▶ _Aim of the task_: From the data below, retype exactly the lines starting with the one that contains "Ht HL; [done|]." and ending with the one that contains "- intros t [Ht Hp] _. destruct", both included.

(Stored data entries)

=== Section Start ===

(* ===== verification/PersistMachine.v ===== *)
(** The promise of the controller as a machine with a flat memory: a current image,
    the image of the last complete checkpoint, and the image of the checkpoint being
    written. [Rel] relates it to a configuration: what the processor reads is the
    current image, and the two checkpoints can be read back, block by block, for the
    blocks that stayed out of the DRAM page cache since the image was taken. *)

From S2P Require Import Prelude MemStore AddrTransTable PersistSpec PersistFacts.
#[global] Open Scope Z_scope.

Inductive phase := Running | Migrated | Checkpointing.

Record PMem := MkPMem {
  p_phase : phase;
  p_mem : Z → Z;           (* what the processor reads *)
  p_last : Z → Z;          (* the last complete checkpoint *)
  p_pend : Z → Z;          (* the checkpoint being written *)
  p_dram : gset Z;         (* pages cached in DRAM *)
  p_safe : Z → Prop;       (* blocks whose last checkpoint is kept *)
  p_psafe : Z → Prop;      (* blocks of the checkpoint being written *)
}.

(** Pages that enter and leave DRAM. *)
Inductive page_move := MoveIn (p : Z) | MoveOut (p : Z).

Section Machine.
Context (c : Config).

Abbreviation bs := (c_bsize c).

(** [data] written at [addr]. *)
Definition write_bytes (addr : Z) (data : list Z) (m : Z → Z) : Z → Z :=
  λ x, if (addr <=? x) && (x <? addr + Z.of_nat (length data)) then data !!! Z.to_nat (x - addr) else m x.

Definition p_store (addr : Z) (data : list Z) (P : PMem) : PMem :=
  MkPMem (p_phase P) (write_bytes addr data (p_mem P)) (p_last P) (p_pend P) (p_dram P) (p_safe P) (p_psafe P).

Definition p_move (P : PMem) (mv : page_move) : PMem :=
  match mv with
  | MoveIn p => MkPMem (p_phase P) (p_mem P) (p_last P) (p_pend P) ({[p]} ∪ p_dram P)
                  (λ t, p_safe P t ∧ page_of c t ≠ p) (p_psafe P)
  | MoveOut p => MkPMem (p_phase P) (p_mem P) (p_last P) (p_pend P) (p_dram P ∖ {[p]}) (p_safe P) (p_psafe P)
  end.

Definition p_migrate (mvs : list page_move) (P : PMem) : PMem :=
  let P' := foldl p_move P mvs in
  MkPMem Migrated (p_mem P') (p_last P') (p_pend P') (p_dram P') (p_safe P') (p_psafe P').

Definition p_begin (P : PMem) : PMem :=
  MkPMem Checkpointing (p_mem P) (p_last P) (p_mem P) (p_dram P) (p_safe P)
    (λ t, tag_ok c t ∧ page_of c t ∉ p_dram P).

Definition p_finish (P : PMem) : PMem :=
  MkPMem Running (p_mem P) (p_pend P) (p_pend P) (p_dram P) (p_psafe P) (p_psafe P).

(** What can be read back after a crash in configuration [κ]: block [t] of [img] is in
    the slot of its clean entry, in a backup slot, or home. *)
Definition survives (κ : Conf) (img : Z → Z) (t : Z) : Prop :=
  if k_ck κ then last_ckpt c κ img t else last_flush c κ img t.

Record Rel (κ : Conf) (P : PMem) : Prop := {
  rel_view x : 0 ≤ x < c_phy_range c → view c κ x = p_mem P x;
  rel_dram : k_pages κ = p_dram P;
  rel_safe t : p_safe P t → tag_ok c t ∧ page_of c t ∉ k_pages κ;
  rel_last t : p_safe P t →
    if k_ck κ then last_ckpt c κ (p_last P) t else last_run c κ (p_last P) t;
  rel_psafe t : p_psafe P t → k_ck κ = true → tag_ok c t ∧ page_of c t ∉ k_pages κ;
  rel_pend t : p_psafe P t → k_ck κ = true → pend_ckpt c κ (p_pend P) t;
}.

Context (Hc : wf_config c).

Lemma last_run_flush κ img t : last_run c κ img t → last_flush c κ img t.
Proof. unfold last_run, last_flush. destruct (k_blocks κ !! t) as [[[] b]|]; auto. Qed.

(** ** Runs of steps *)

Definition stays (l : label) : bool :=
  match l with LBegin | LFinish | LMigrateNVM _ | LMigrateDRAM _ | LCleanDirty _ | LDropHidden _ => false | _ => true end.

Lemma stays_step κ l κ' : cstep c κ l κ' → stays l = true → k_ck κ' = k_ck κ ∧ k_pages κ' = k_pages κ.
Proof. intros Hs Hl. by destruct Hs; cbn; rewrite ?H. Qed.

Lemma stays_run l : stays l = true → run_label l = true.
Proof. by destruct l. Qed.

Lemma stays_steps κ ls κ' : csteps c κ ls κ' → Forall (λ l, stays l = true) ls →
  k_ck κ' = k_ck κ ∧ k_pages κ' = k_pages κ.
Proof.
  induction 1 as [|κ l κ1 ls κ' Hi Hs _ IH]; intros Hl; [done|].
  apply Forall_cons in Hl as [Hl Hls]. destruct (IH Hls) as [-> ->]. by eapply stays_step.
Qed.

(** The checkpoints are kept by what happens between two phase changes. *)
Lemma kept_steps κ ls κ' img t : csteps c κ ls κ' → Forall (λ l, stays l = true) ls →
  tag_ok c t → page_of c t ∉ k_pages κ →
  (if k_ck κ then last_ckpt c κ img t else last_run c κ img t) →
  if k_ck κ' then last_ckpt c κ' img t else last_run c κ' img t.
Proof.
  induction 1 as [|κ l κ1 ls κ' Hi Hs _ IH]; intros Hl Ht Hp HL; [done|].
  apply Forall_cons in Hl as [Hl Hls]. destruct (stays_step _ _ _ Hs Hl) as [Eck Epg].
  apply IH; [done|done|by rewrite Epg|]. rewrite Eck. destruct (k_ck κ) eqn:Hck.
  - eapply ckpt_step; eauto.
  - eapply run_step; eauto using stays_run. by rewrite Epg.
Qed.

Lemma pend_steps κ ls κ' img t : csteps c κ ls κ' → Forall (λ l, stays l = true) ls →
  tag_ok c t → page_of c t ∉ k_pages κ → k_ck κ = true → pend_ckpt c κ img t → pend_ckpt c κ' img t.
Proof.
  induction 1 as [|κ l κ1 ls κ' Hi Hs _ IH]; intros Hl Ht Hp Hck HL; [done|].
  apply Forall_cons in Hl as [Hl Hls]. destruct (stays_step _ _ _ Hs Hl) as [Eck Epg].
  rewrite Hck in Eck. apply IH; [done|done|by rewrite Epg|done|]. eapply pend_step; eauto.
Qed.

(** Steps that stay within the phase and change the current image to [m]. *)
Lemma rel_steps κ ls κ' P m : csteps c κ ls κ' → Forall (λ l, stays l = true) ls → Rel κ P →
  (∀ x, 0 ≤ x < c_phy_range c → view c κ' x = m x) →
  Rel κ' (MkPMem (p_phase P) m (p_last P) (p_pend P) (p_dram P) (p_safe P) (p_psafe P)).
Proof.
  intros Hs Hl [] Hv. destruct (stays_steps _ _ _ Hs Hl) as [Eck Epg].
  split; cbn; rewrite ?Epg; try done.
  - intros t Ht. destruct (rel_safe0 t Ht). eapply (kept_steps κ); [done|done|done|done|by apply rel_last0].
  - intros t Ht Hck. rewrite Eck in Hck. auto.
  - intros t Ht Hck. rewrite Eck in Hck. destruct (rel_psafe0 t Ht Hck). eapply pend_steps; eauto.
Qed.

(** ** Migration *)

Definition moves (ls : list label) : list page_move :=
  omap (λ l, match l with LMigrateNVM p => Some (MoveIn p) | LMigrateDRAM p => Some (MoveOut p) | _ => None end) ls.

Definition migrates (l : label) : bool :=
  match l with LMigrateNVM _ | LMigrateDRAM _ | LFreeLoan _ true => true | _ => false end.

Lemma moves_cons l ls : moves (l :: ls) =
  match l with LMigrateNVM p => MoveIn p :: moves ls | LMigrateDRAM p => MoveOut p :: moves ls | _ => moves ls end.
Proof. by destruct l. Qed.

Lemma migrate_step κ l κ' P : cinv c κ → cstep c κ l κ' → migrates l = true → k_ck κ = false →
  Rel κ P → k_ck κ' = false ∧ Rel κ' (foldl p_move P (moves [l])).
Proof.
  intros Hi Hs Hl Hck [].
  assert (∀ x, 0 ≤ x < c_phy_range c → view c κ' x = view c κ x) as Hv.
  { intros x Hx. eapply view_step; eauto. by destruct l as [| | | |? []| | | | | | | | | |]. }
  assert (∀ t, tag_ok c t → page_of c t ∉ k_pages κ → page_of c t ∉ k_pages κ' →
    last_run c κ (p_last P) t → last_run c κ' (p_last P) t) as HL.
  { intros t Ht Hp Hp' HL. eapply run_step; eauto. by destruct l as [| | | |? []| | | | | | | | | |]. }
  rewrite Hck in *.
  assert (k_ck κ' = false) as Hck' by (by destruct Hs). split; [done|].
  assert (∀ x, 0 ≤ x < c_phy_range c → view c κ' x = p_mem P x) as Hv' by (intros; rewrite Hv; auto).
  destruct l as [| | | |t0 []| | |p|p| | | | | |]; try done; cbn.
  - assert (k_pages κ' = k_pages κ) as Epg by (by inversion Hs).
    split; cbn; rewrite ?Hck', ?Epg; try done. intros t Ht. destruct (rel_safe0 t Ht).
    by apply HL; [| |rewrite Epg|apply rel_last0].
  - assert (k_pages κ' = {[p]} ∪ k_pages κ) as Epg by (by inversion Hs).
    split; cbn; rewrite ?Hck', ?Epg; try done; [by rewrite rel_dram0| |].
    + intros t [Ht Hne]. destruct (rel_safe0 t Ht). split; [done|]. rewrite not_elem_of_union, not_elem_of_singleton. done.
    + intros t [Ht Hne]. destruct (rel_safe0 t Ht). apply HL; [done|done| |by apply rel_last0].
      rewrite Epg, not_elem_of_union, not_elem_of_singleton. done.
  - assert (k_pages κ' = k_pages κ ∖ {[p]}) as Epg by (by inversion Hs).
    assert (∀ t, page_of c t ∉ k_pages κ → page_of c t ∉ k_pages κ ∖ {[p]}) as Hd
      by (intros t Hn [? _]%elem_of_difference; done).
    split; cbn; rewrite ?Hck', ?Epg; try done; [by rewrite rel_dram0| |].
    + intros t Ht. destruct (rel_safe0 t Ht). auto.
    + intros t Ht. destruct (rel_safe0 t Ht). apply HL; [done|done|rewrite Epg; by apply Hd|by apply rel_last0].
Qed.

Lemma migrate_steps κ ls κ' P : csteps c κ ls κ' → Forall (λ l, migrates l = true) ls → k_ck κ = false →
  Rel κ P → k_ck κ' = false ∧ Rel κ' (p_migrate (moves ls) P).
Proof.
  intros Hs Hl Hck HR.
  assert (k_ck κ' = false ∧ Rel κ' (foldl p_move P (moves ls))) as [? []]; [|by split].
  revert P Hl Hck HR. induction Hs as [|κ l κ1 ls κ' Hi H1 _ IH]; intros P Hl Hck HR; [done|].
  apply Forall_cons in Hl as [Hl Hls]. destruct (migrate_step _ _ _ _ Hi H1 Hl Hck HR) as [Hck1 HR1].
  specialize (IH _ Hls Hck1 HR1). rewrite moves_cons. by destruct l.
Qed.

(** ** Checkpoints *)

Lemma flush_steps κ ls κ' img t : csteps c κ ls κ' → Forall (λ l, flush_label l = true) ls →
  tag_ok c t → last_flush c κ img t → last_flush c κ' img t.
Proof.
  induction 1 as [|κ l κ1 ls κ' Hi Hs _ IH]; intros Hl Ht HL; [done|].
  apply Forall_cons in Hl as [Hl Hls]. apply IH; [done|done|]. eapply flush_step; eauto.
Qed.

Lemma flush_same κ ls κ' : csteps c κ ls κ' → Forall (λ l, flush_label l = true) ls →
  k_pages κ' = k_pages κ ∧ ∀ x, 0 ≤ x < c_phy_range c → view c κ' x = view c κ x.
Proof.
  induction 1 as [|κ l κ1 ls κ' Hi Hs _ IH]; intros Hl; [done|].
  apply Forall_cons in Hl as [Hl Hls]. destruct (IH Hls) as [-> Hv]. split; [by destruct Hs|].
  intros x Hx. rewrite Hv by done. eapply view_step; eauto.
  by destruct l as [| | |? []| |? []| | | | | | | | |].
Qed.

Lemma csteps_last κ ls l κ' : csteps c κ (ls ++ [l]) κ' →
  ∃ κ1, csteps c κ ls κ1 ∧ cinv c κ1 ∧ cstep c κ1 l κ'.
Proof.
  remember (ls ++ [l]) as l0 eqn:El. intros Hs. revert ls El.
  induction Hs as [|κ l1 κ1 l2 κ' Hi H1 H2 IH]; intros ls El; [by destruct ls|].
  destruct ls as [|l3 ls]; simplify_eq/=.
  - inversion H2; subst. eexists. split; [constructor|done].
  - destruct (IH ls eq_refl) as (κ2&?&?&?). exists κ2. split; [by econstructor|done].
Qed.

Lemma begin_steps κ ls κ' P : csteps c κ (ls ++ [LBegin]) κ' → Forall (λ l, flush_label l = true) ls →
  k_ck κ = false → Rel κ P → Rel κ' (p_begin P).
Proof.
  intros (κ1&Hs&Hi1&H1)%csteps_last Hl Hck []. rewrite Hck in *.
  destruct (flush_same _ _ _ Hs Hl) as [Epg Hv].
  assert (k_pages κ' = k_pages κ1 ∧ k_ck κ' = true) as [Epg' Hck'] by (by inversion H1).
  assert (∀ x, 0 ≤ x < c_phy_range c → view c κ' x = p_mem P x) as Hv'.
  { intros x Hx. rewrite <- rel_view0, <- Hv by done. by eapply view_step; eauto. }
  split; cbn; rewrite ?Hck', ?Epg', ?Epg; try done.
  - intros t Ht. destruct (rel_safe0 t Ht). eapply (begin_step c Hc κ1); [done|done|done|].
    eapply flush_steps; eauto. apply last_run_flush. auto.
  - intros t [Ht Hp] _. by rewrite rel_dram0.
  - intros t [Ht Hp] _. destruct (begin_step c Hc κ1 κ' (p_last P) t Hi1 H1 Ht) as [_ Hpend].
    assert (∀ b, holds c (k_mem κ') (view c κ1) b t → holds c (k_mem κ') (p_mem P) b t) as Hh.
    { intros b Hb o Ho. rewrite Hb by done. pose proof (tag_top _ Hc _ Ht).
      rewrite <- rel_view0, <- Hv by lia. done. }
    unfold pend_ckpt, backed in *. destruct (k_blocks κ' !! t) as [[[] b]|]; auto. naive_solver.
Qed.

Lemma finish_steps κ κ1 P : cinv c κ → cstep c κ LFinish κ1 → Rel κ P → Rel κ1 (p_finish P).
Proof.
  intros Hi H1 [].
  assert (k_ck κ = true ∧ k_ck κ1 = false ∧ k_pages κ1 = k_pages κ) as (Hck&Hck1&Epg) by (by inversion H1).
  split; cbn; rewrite ?Hck1, ?Epg; try done.
  - intros x Hx. rewrite <- rel_view0 by done. by eapply view_step; eauto.
  - auto.
  - intros t Ht. eapply finish_step; eauto.
Qed.

(** In every phase the last checkpoint survives. *)
Lemma rel_survives κ P t : Rel κ P → p_safe P t → survives κ (p_last P) t.
Proof.
  intros [] Ht. unfold survives. specialize (rel_last0 t Ht). destruct (k_ck κ); [done|]. by apply last_run_flush.
Qed.

End Machine.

=== Section End ===

▶ _Task answer_:
  induction 1 as [|κ l κ1 ls κ' Hi Hs _ IH]; intros Hl Ht HL; [done|].
  apply Forall_cons in Hl as [Hl Hls]. apply IH; [done|done|]. eapply flush_step; eauto.
Qed.

Lemma flush_same κ ls κ' : csteps c κ ls κ' → Forall (λ l, flush_label l = true) ls →
  k_pages κ' = k_pages κ ∧ ∀ x, 0 ≤ x < c_phy_range c → view c κ' x = view c κ x.
Proof.
  induction 1 as [|κ l κ1 ls κ' Hi Hs _ IH]; intros Hl; [done|].
  apply Forall_cons in Hl as [Hl Hls]. destruct (IH Hls) as [-> Hv]. split; [by destruct Hs|].
  intros x Hx. rewrite Hv by done. eapply view_step; eauto.
  by destruct l as [| | |? []| |? []| | | | | | | | |].
Qed.

Lemma csteps_last κ ls l κ' : csteps c κ (ls ++ [l]) κ' →
  ∃ κ1, csteps c κ ls κ1 ∧ cinv c κ1 ∧ cstep c κ1 l κ'.
Proof.
  remember (ls ++ [l]) as l0 eqn:El. intros Hs. revert ls El.
  induction Hs as [|κ l1 κ1 l2 κ' Hi H1 H2 IH]; intros ls El; [by destruct ls|].
  destruct ls as [|l3 ls]; simplify_eq/=.
  - inversion H2; subst. eexists. split; [constructor|done].
  - destruct (IH ls eq_refl) as (κ2&?&?&?). exists κ2. split; [by econstructor|done].
Qed.

Lemma begin_steps κ ls κ' P : csteps c κ (ls ++ [LBegin]) κ' → Forall (λ l, flush_label l = true) ls →
  k_ck κ = false → Rel κ P → Rel κ' (p_begin P).
Proof.
  intros (κ1&Hs&Hi1&H1)%csteps_last Hl Hck []. rewrite Hck in *.
  destruct (flush_same _ _ _ Hs Hl) as [Epg Hv].
  assert (k_pages κ' = k_pages κ1 ∧ k_ck κ' = true) as [Epg' Hck'] by (by inversion H1).
  assert (∀ x, 0 ≤ x < c_phy_range c → view c κ' x = p_mem P x) as Hv'.
  { intros x Hx. rewrite <- rel_view0, <- Hv by done. by eapply view_step; eauto. }
  split; cbn; rewrite ?Hck', ?Epg', ?Epg; try done.
  - intros t Ht. destruct (rel_safe0 t Ht). eapply (begin_step c Hc κ1); [done|done|done|].
    eapply flush_steps; eauto. apply last_run_flush. auto.
  - intros t [Ht Hp] _. by rewrite rel_dram0.
  - intros t [Ht Hp] _. destruct (begin_step c Hc κ1 κ' (p_last P) t Hi1 H1 Ht) as [_ Hpend].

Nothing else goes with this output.